Sprayable nanomicelle hydrogels and inflammatory bowel disease patient cell chips for development of intestinal lesion-specific therapy

Hyo-Jin Yoon; Songhyun Lee; Tae Young Kim; Seung Eun Yu; Hye-Seon Kim; Young Shin Chung; Seyong Chung; Suji Park; Yong Cheol Shin; Eun Kyung Wang; Jihye Noh; Hyun Jung Kim; Cheol Ryong Ku; Hong Koh; Chang-Soo Kim; Joon-Sang Park; Young Min Shin; Hak-Joon Sung

doi:10.1016/j.bioactmat.2022.03.031

Sprayable nanomicelle hydrogels and inflammatory bowel disease patient cell chips for development of intestinal lesion-specific therapy

Bioact Mater. 2022 Mar 29:18:433-445. doi: 10.1016/j.bioactmat.2022.03.031. eCollection 2022 Dec.

Authors

Hyo-Jin Yoon¹, Songhyun Lee^{1

2}, Tae Young Kim^{1

3}, Seung Eun Yu¹, Hye-Seon Kim¹, Young Shin Chung⁴, Seyong Chung¹, Suji Park¹, Yong Cheol Shin⁵, Eun Kyung Wang⁶, Jihye Noh⁷, Hyun Jung Kim^{1

5}, Cheol Ryong Ku⁶, Hong Koh⁷, Chang-Soo Kim^{1

8}, Joon-Sang Park⁹, Young Min Shin¹, Hak-Joon Sung¹

Affiliations

¹ Department of Medical Engineering, Yonsei University College of Medicine, Seoul, 03722, Republic of Korea.
² Institute of Tissue Regeneration Engineering (ITREN), Dankook University, Cheonan, 31116, Republic of Korea.
³ School of Electrical and Electronic Engineering, Yonsei University, Seoul, 03722, Republic of Korea.
⁴ Department of Obstetrics and Gynecology, Institution of Women's Life Medical Science, Severance Hospital, Yonsei University College of Medicine, Seoul, 03722, Republic of Korea.
⁵ Department of Biomedical Engineering, The University of Texas at Austin, Austin, TX, 78712, USA.
⁶ Department of Internal Medicine, Endocrinology, Institute of Endocrine Research, Yonsei University College of Medicine, Seoul, 03722, Republic of Korea.
⁷ Department of Pediatrics, Gastroenterology, Severance Hospital, Yonsei University College of Medicine, Seoul, 03722, Republic of Korea.
⁸ Numais Co., Ltd., Korea Seoul 04799, Republic of Korea.
⁹ Department of Computer Engineering, Hongik University, Seoul, 04066, Republic of Korea.

Abstract

All-in-one treatments represent a paradigm shift in future medicine. For example, inflammatory bowel disease (IBD) is mainly diagnosed by endoscopy, which could be applied for not only on-site monitoring but also the intestinal lesion-targeted spray of injectable hydrogels. Furthermore, molecular conjugation to the hydrogels would program both lesion-specific adhesion and drug-free therapy. This study validated this concept of all-in-one treatment by first utilizing a well-known injectable hydrogel that underwent efficient solution-to-gel transition and nanomicelle formation as a translatable component. These properties enabled spraying of the hydrogel onto the intestinal walls during endoscopy. Next, peptide conjugation to the hydrogel guided endoscopic monitoring of IBD progress upon adhesive gelation with subsequent moisturization of inflammatory lesions, specifically by nanomicelles.
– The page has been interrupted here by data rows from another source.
(** * clox: the expression compiler, the value representation and the
      string objects

    A shallow embedding of [src/value.h], [src/compiler.c] and
    [src/object.c], followed by the properties of the specification that
    were checked against them.

    Conventions.
    - C integers are [Z]; the 32-bit wrap-around of [uint32_t] is written
      out where the code relies on it ([hashString]).
    - [double] is Rocq's primitive binary64 [float].
    - Global variables ([parser], [compilingChunk], [vm], the scanner, the
      diagnostic stream) are fields of an explicit state that every
      function takes and returns.
    - What the C implementation leaves open (the signedness of [char], the
      C library's [strtod]) is a parameter, the class [CImpl]. *)

From Stdlib Require Import ZArith List Lia Bool String Ascii Floats.
From Stdlib.Strings Require Import Byte.
From stdpp Require Import gmap list.

Local Open Scope Z_scope.

(** ** The C implementation *)

Class CImpl := {
  (** whether plain [char] is a signed type *)
  char_is_signed : bool;
  (** [strtod(s, NULL)] of the C library *)
  strtod : string -> float
}.

(** ** value.h *)

Inductive ValueType := VAL_BOOL | VAL_NIL | VAL_NUMBER.

(** The anonymous union [as]: the member that was stored last. *)
Inductive ValueAs :=
| as_boolean (b : bool)
| as_number (n : float).

Record Value := mkValue { val_type : ValueType; val_as : ValueAs }.

Definition BOOL_VAL (value : bool) : Value := mkValue VAL_BOOL (as_boolean value).
Definition NIL_VAL : Value := mkValue VAL_NIL (as_number 0%float).
Definition NUMBER_VAL (value : float) : Value := mkValue VAL_NUMBER (as_number value).

(** Reading a member of the union other than the one stored gives no
    meaningful value: [None]. *)
Definition AS_BOOL (value : Value) : option bool :=
  match val_as value with as_boolean b => Some b | as_number _ => None end.
Definition AS_NUMBER (value : Value) : option float :=
  match val_as value with as_number n => Some n | as_boolean _ => None end.

Definition ValueType_tag (t : ValueType) : Z :=
  match t with VAL_BOOL => 0 | VAL_NIL => 1 | VAL_NUMBER => 2 end.

Definition IS_BOOL (value : Value) : bool := ValueType_tag (val_type value) =? ValueType_tag VAL_BOOL.
Definition IS_NIL (value : Value) : bool := ValueType_tag (val_type value) =? ValueType_tag VAL_NIL.
Definition IS_NUMBER (value : Value) : bool := ValueType_tag (val_type value) =? ValueType_tag VAL_NUMBER.

(** The values the three constructor macros can build. *)
Inductive constructed : Value -> Prop :=
| constructed_bool b : constructed (BOOL_VAL b)
| constructed_nil : constructed NIL_VAL
| constructed_number n : constructed (NUMBER_VAL n).

(** ** Tokens and the scanner *)

(** [TokenType] is declared in scanner.h; its enumerators are listed here in
    the order in which the rows of [rules] (compiler.c) name them. *)
Inductive TokenType :=
| TOKEN_LEFT_PAREN | TOKEN_RIGHT_PAREN | TOKEN_LEFT_BRACE | TOKEN_RIGHT_BRACE
| TOKEN_COMMA | TOKEN_DOT | TOKEN_MINUS | TOKEN_PLUS | TOKEN_SEMICOLON
| TOKEN_SLASH | TOKEN_STAR | TOKEN_BANG | TOKEN_BANG_EQUAL | TOKEN_EQUAL
| TOKEN_EQUAL_EQUAL | TOKEN_GREATER | TOKEN_GREATER_EQUAL | TOKEN_LESS
| TOKEN_LESS_EQUAL | TOKEN_IDENTIFIER | TOKEN_STRING | TOKEN_NUMBER
| TOKEN_AND | TOKEN_CLASS | TOKEN_ELSE | TOKEN_FALSE | TOKEN_FOR | TOKEN_FUN
| TOKEN_IF | TOKEN_NIL | TOKEN_OR | TOKEN_PRINT | TOKEN_RETURN | TOKEN_SUPER
| TOKEN_THIS | TOKEN_TRUE | TOKEN_VAR | TOKEN_WHILE | TOKEN_ERROR | TOKEN_EOF.

(** The enumerator's integer value, which indexes [rules]. *)
Definition TokenType_index (t : TokenType) : nat :=
  match t with
  | TOKEN_LEFT_PAREN => 0 | TOKEN_RIGHT_PAREN => 1 | TOKEN_LEFT_BRACE => 2
  | TOKEN_RIGHT_BRACE => 3 | TOKEN_COMMA => 4 | TOKEN_DOT => 5
  | TOKEN_MINUS => 6 | TOKEN_PLUS => 7 | TOKEN_SEMICOLON => 8
  | TOKEN_SLASH => 9 | TOKEN_STAR => 10 | TOKEN_BANG => 11
  | TOKEN_BANG_EQUAL => 12 | TOKEN_EQUAL => 13 | TOKEN_EQUAL_EQUAL => 14
  | TOKEN_GREATER => 15 | TOKEN_GREATER_EQUAL => 16 | TOKEN_LESS => 17
  | TOKEN_LESS_EQUAL => 18 | TOKEN_IDENTIFIER => 19 | TOKEN_STRING => 20
  | TOKEN_NUMBER => 21 | TOKEN_AND => 22 | TOKEN_CLASS => 23
  | TOKEN_ELSE => 24 | TOKEN_FALSE => 25 | TOKEN_FOR => 26 | TOKEN_FUN => 27
  | TOKEN_IF => 28 | TOKEN_NIL => 29 | TOKEN_OR => 30 | TOKEN_PRINT => 31
  | TOKEN_RETURN => 32 | TOKEN_SUPER => 33 | TOKEN_THIS => 34
  | TOKEN_TRUE => 35 | TOKEN_VAR => 36 | TOKEN_WHILE => 37
  | TOKEN_ERROR => 38 | TOKEN_EOF => 39
  end%nat.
The peptide was designed to mimic the major component that mediates intestinal interaction with Bacillus subtilis flagellin during IBD initiation. Hence, the peptide-guided efficient adhesion of the hydrogel nanomicelles onto Toll-like receptor 5 (TLR5) as the main target of flagellin binding and Notch-1. The peptide binding potently suppressed inflammatory signaling without drug loading, where TLR5 and Notch-1 operated collaboratively through downstream actions of tumor necrosis factor-alpha. The results were produced using a human colorectal cell line, clinical IBD patient cells, gut-on-a-chip, a mouse IBD model, and pig experiments to validate the translational utility.
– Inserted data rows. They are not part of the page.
Lemma produces_SeqParser p1 p2 T l :
  produces (SeqParser p1 p2) T l <->
  exists l1 ls, produces p1 T l1
                /\ Forall2 (fun r1 l2 => produces p2 (snd r1) l2) l1 ls
                /\ l = seq_results l1 ls.
Proof.
  split.
  - intros H. apply produces_fuel in H. destruct H as [n H].
    rewrite call_SeqParser in H. apply for_each_of_list_inv in H.
    destruct H as [l1 [lss [H1 [HF ->]]]].
    exists l1. cut (exists ls,
      Forall2 (fun r1 l2 => produces p2 (snd r1) l2) l1 ls
      /\ List.concat lss = seq_results l1 ls).
    { intros [ls [Hls E]]. exists ls. split; [exists n; exact H1|auto]. }
    clear H1. induction HF as [|[c1 T1] lsb l1 lss Hb _ [ls [Hls E]]].
    + exists []. split; [constructor|reflexivity].
    + rewrite (for_each_ext _ _ (call n p2 T1) _
                 (fun r2 => emit (Some (Some ((c1 + fst r2)%cons, snd r2)))))
        in Hb by (intros [c2 T2]; reflexivity).
      apply for_each_emit in Hb. destruct Hb as [l2 [H2 [_ ->]]].
      exists (l2 :: ls). split.
      * constructor; [exists n; exact H2|exact Hls].
      * rewrite seq_results_cons. simpl. rewrite E, flat_map_singleton.
        reflexivity.
  - intros [l1 [ls [[n1 H1] [HF ->]]]].
    apply Forall2_common_fuel in HF. destruct HF as [n2 HF].
    exists (Datatypes.S (Nat.max n1 n2)). rewrite call_SeqParser.
    rewrite (call_of_list_mono n1 (Nat.max n1 n2) p1 T l1 H1) by lia.
    unfold seq_results. apply for_each_of_list_concat.
    clear H1. induction HF as [|[c1 T1] l2 l1 ls H2 _ IH]; simpl.
    + constructor.
    + constructor; [|exact IH]. simpl in H2.
      rewrite (call_of_list_mono n2 (Nat.max n1 n2) p2 T1 l2 H2) by lia.
      rewrite <- flat_map_singleton.
      apply for_each_of_list. intros [c2 T2] _. reflexivity.
Qed.

(* ================================================================== *)
(** * Laws of the combinators *)

(** X1. [WordParser(w)] on tokens that start with [w] runs to its end with
    one result, the leaf of [w] and the tokens after it; on no tokens and on
    tokens that start with another word it runs to its end without
    result. *)
Theorem WordParser_one_result_or_none (w : string) (T : Tokens) :
  produces (word w) (w :: T) [(leaf w, T)]
  /\ produces (word w) [] []
  /\ (forall t, t <> w -> produces (word w) (t :: T) []).
Proof.
  split; [|split].
  - exists 1. simpl. rewrite String.eqb_refl. reflexivity.
  - exists 1. reflexivity.
  - intros t Ht. exists 1. simpl.
    apply String.eqb_neq in Ht. rewrite Ht. reflexivity.
Qed.

(** X2. [AltParser(p1, p2)(T)] runs to its end exactly when both [p1(T)]
    and [p2(T)] do, and its results are then the results of [p1] followed
    by the results of [p2]: a branch is never skipped because the other one
    succeeded. *)
Theorem AltParser_concatenates (p1 p2 : Parser) (T : Tokens)
        (l : list Result) :
  produces (AltParser p1 p2) T l <->
  exists l1 l2, produces p1 T l1 /\ produces p2 T l2 /\ l = l1 ++ l2.
Proof. apply produces_AltParser. Qed.

(** X3. Alternation is associative: [(p1 | p2) | p3] and [p1 | (p2 | p3)]
    produce the same results in the same order. *)
Theorem AltParser_associative (p1 p2 p3 : Parser) (T : Tokens)
        (l : list Result) :
  produces ((p1 || p2) || p3)%parser T l
  <-> produces (p1 || (p2 || p3))%parser T l.
Proof.
  rewrite !produces_AltParser. split.
  - intros [l12 [l3 [H12 [H3 ->]]]].
    apply produces_AltParser in H12. destruct H12 as [l1 [l2 [H1 [H2 ->]]]].
    exists l1, (l2 ++ l3). split; [exact H1|split].
    + apply produces_AltParser. exists l2, l3. auto.
    + symmetry. apply app_assoc.
  - intros [l1 [l23 [H1 [H23 ->]]]].
    apply produces_AltParser in H23. destruct H23 as [l2 [l3 [H2 [H3 ->]]]].
    exists (l1 ++ l2), l3. split; [|split; [exact H3|apply app_assoc]].
    apply produces_AltParser. exists l1, l2. auto.
Qed.

(** X4. [FilterParser(p)(T)] runs to its end exactly when [p(T)] does and
    the predicate raises on none of its results; its results are then the
    results of [p] that the predicate accepts, in the same order.  With the
    predicate of the base class, which accepts everything, the filter
    produces what [p] produces. *)
Theorem FilterParser_filters (p : Parser) (T : Tokens) (l : list Result) :
  (forall predicate,
      produces (FilterParser predicate p) T l <->
      exists l0, produces p T l0
                 /\ Forall (fun r => predicate (fst r) <> None) l0
                 /\ l = filter (accepted predicate) l0)
  /\ (produces (FilterParser FilterParser_predicate p) T l
      <-> produces p T l).
Proof.
  split; [intros predicate; apply produces_FilterParser|].
  rewrite produces_FilterParser. split.
  - intros [l0 [H0 [_ ->]]].
    replace (filter (accepted FilterParser_predicate) l0) with l0; auto.
    clear H0. induction l0 as [|r l0 IH]; simpl; congruence.
  - intros H. exists l. split; [exact H|split].
    + apply Forall_forall. intros r _. discriminate.
    + clear H. induction l as [|r l IH]; simpl; congruence.
Qed.

Lemma raises_for_each_emit (A B : Type) (k : B -> option (option A))
      (lb : list B) :
  Exists (fun b => k b = None) lb ->
  raises (for_each (of_list lb) (fun b => emit (k b))) = true.
Proof.
  induction lb as [|b lb IH]; intros H; inversion H; subst; simpl.
  - rewrite H1. reflexivity.
  - destruct (k b) as [[a|]|]; simpl; auto.
Qed.

(** X5. When the predicate of a filter raises on one of the results of the
    underlying parser, the call of the filter raises: it does not run to
    its end, whatever results come before or after. *)
Theorem FilterParser_raises (predicate : Constituent -> option bool)
        (p : Parser) (T : Tokens) (l : list Result) :
  produces p T l ->
  Exists (fun r => predicate (fst r) = None) l ->
  (exists fuel, raises (call fuel (FilterParser predicate p) T) = true)
  /\ (forall l', ~ produces (FilterParser predicate p) T l').
Proof.
  intros [n H] Hex. split.
  - exists (Datatypes.S n). rewrite call_FilterParser_emit, H.
    apply raises_for_each_emit.
    apply Exists_exists in Hex. destruct Hex as [r [Hin Hr]].
    apply Exists_exists. exists r. split; [exact Hin|].
    rewrite Hr. reflexivity.
  - intros l' Hl'. apply produces_FilterParser in Hl'.
    destruct Hl' as [l0 [H0 [HF _]]].
    assert (l0 = l) by (apply (produces_unique p T); [exact H0|exists n; exact H]).
    subst l0. apply Exists_exists in Hex. destruct Hex as [r [Hin Hr]].
    rewrite Forall_forall in HF. exact (HF r Hin Hr).
Qed.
Keywords: All-in-one treatment; DLS, dynamic light scattering; DSS, dextran sodium sulfate; HPLC, high-performance liquid chromatography; IBD, inflammatory bowel disease; Inflammatory bowel disease; Injectable hydrogel; Nanomicelle; P(CL), poly(caprolactone); Pe, peptide; Peptide display; R&D, research and development; SEM, scanning electron microscopy; TEER, transepithelial electrical resistance; TEM, transmission electron microscopy; TLR5, Toll-like receptor 5; TNF-α, tumor necrosis factor-alpha; Theranostic; mPEG, methoxy poly (ethylene glycol).